● Task
Exactly the lines from the first line of the listing through the line containing "(** The order" should appear in the output, unchanged.

● Record excerpts
________
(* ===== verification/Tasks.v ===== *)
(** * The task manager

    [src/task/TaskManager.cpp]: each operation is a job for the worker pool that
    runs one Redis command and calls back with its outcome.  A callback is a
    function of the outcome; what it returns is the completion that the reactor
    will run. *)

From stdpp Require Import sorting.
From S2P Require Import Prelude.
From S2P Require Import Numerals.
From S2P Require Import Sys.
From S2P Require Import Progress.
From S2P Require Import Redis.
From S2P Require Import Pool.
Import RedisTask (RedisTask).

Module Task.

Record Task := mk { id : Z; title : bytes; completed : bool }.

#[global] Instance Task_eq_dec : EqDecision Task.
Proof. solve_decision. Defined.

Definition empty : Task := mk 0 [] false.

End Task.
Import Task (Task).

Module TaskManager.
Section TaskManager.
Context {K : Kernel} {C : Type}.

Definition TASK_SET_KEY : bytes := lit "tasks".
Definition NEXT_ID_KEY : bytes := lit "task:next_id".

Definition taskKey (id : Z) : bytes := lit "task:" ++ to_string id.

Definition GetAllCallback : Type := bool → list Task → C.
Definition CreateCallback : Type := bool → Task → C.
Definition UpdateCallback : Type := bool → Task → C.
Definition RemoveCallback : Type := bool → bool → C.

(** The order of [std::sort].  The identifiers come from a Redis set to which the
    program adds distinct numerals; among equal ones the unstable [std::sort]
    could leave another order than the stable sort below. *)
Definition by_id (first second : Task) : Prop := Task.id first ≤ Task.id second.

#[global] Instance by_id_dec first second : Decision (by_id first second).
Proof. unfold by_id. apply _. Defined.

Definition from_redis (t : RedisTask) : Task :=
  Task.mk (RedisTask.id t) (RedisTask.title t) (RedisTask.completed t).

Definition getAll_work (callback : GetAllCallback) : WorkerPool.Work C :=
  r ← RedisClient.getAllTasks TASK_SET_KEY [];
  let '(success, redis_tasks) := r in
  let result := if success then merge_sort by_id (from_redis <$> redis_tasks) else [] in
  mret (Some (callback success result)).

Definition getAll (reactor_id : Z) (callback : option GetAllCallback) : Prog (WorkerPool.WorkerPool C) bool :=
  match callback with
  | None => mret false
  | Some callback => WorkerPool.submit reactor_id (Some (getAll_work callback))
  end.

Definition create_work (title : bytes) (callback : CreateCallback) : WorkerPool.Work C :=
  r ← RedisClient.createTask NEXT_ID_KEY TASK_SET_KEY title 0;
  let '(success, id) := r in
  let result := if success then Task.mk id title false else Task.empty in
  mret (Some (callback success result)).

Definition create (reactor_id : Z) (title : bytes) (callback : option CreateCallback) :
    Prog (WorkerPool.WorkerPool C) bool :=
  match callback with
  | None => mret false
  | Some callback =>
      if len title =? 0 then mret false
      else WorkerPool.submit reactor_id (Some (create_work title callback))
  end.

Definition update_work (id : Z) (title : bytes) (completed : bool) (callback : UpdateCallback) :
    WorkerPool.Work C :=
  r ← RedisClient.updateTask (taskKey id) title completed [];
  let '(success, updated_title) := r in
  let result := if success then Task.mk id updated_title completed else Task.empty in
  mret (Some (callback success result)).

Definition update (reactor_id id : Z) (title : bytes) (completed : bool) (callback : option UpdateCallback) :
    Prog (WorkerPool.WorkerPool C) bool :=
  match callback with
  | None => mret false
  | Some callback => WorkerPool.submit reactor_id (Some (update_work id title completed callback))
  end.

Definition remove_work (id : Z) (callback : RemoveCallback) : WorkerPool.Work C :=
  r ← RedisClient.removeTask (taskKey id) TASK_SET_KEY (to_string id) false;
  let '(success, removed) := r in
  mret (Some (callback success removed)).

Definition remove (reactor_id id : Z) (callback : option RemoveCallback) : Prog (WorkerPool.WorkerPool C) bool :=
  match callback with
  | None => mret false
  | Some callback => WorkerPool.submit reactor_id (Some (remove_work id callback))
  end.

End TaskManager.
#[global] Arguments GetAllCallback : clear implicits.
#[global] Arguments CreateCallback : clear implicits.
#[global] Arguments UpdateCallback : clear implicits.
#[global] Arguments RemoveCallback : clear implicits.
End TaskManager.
________
● Result for this task
(* ===== verification/Tasks.v ===== *)
(** * The task manager

    [src/task/TaskManager.cpp]: each operation is a job for the worker pool that
    runs one Redis command and calls back with its outcome.  A callback is a
    function of the outcome; what it returns is the completion that the reactor
    will run. *)

From stdpp Require Import sorting.
From S2P Require Import Prelude.
From S2P Require Import Numerals.
From S2P Require Import Sys.
From S2P Require Import Progress.
From S2P Require Import Redis.
From S2P Require Import Pool.
Import RedisTask (RedisTask).

Module Task.

Record Task := mk { id : Z; title : bytes; completed : bool }.

#[global] Instance Task_eq_dec : EqDecision Task.
Proof. solve_decision. Defined.

Definition empty : Task := mk 0 [] false.

End Task.
Import Task (Task).

Module TaskManager.
Section TaskManager.
Context {K : Kernel} {C : Type}.

Definition TASK_SET_KEY : bytes := lit "tasks".
Definition NEXT_ID_KEY : bytes := lit "task:next_id".

Definition taskKey (id : Z) : bytes := lit "task:" ++ to_string id.

Definition GetAllCallback : Type := bool → list Task → C.
Definition CreateCallback : Type := bool → Task → C.
Definition UpdateCallback : Type := bool → Task → C.
Definition RemoveCallback : Type := bool → bool → C.

(** The order of [std::sort].  The identifiers come from a Redis set to which the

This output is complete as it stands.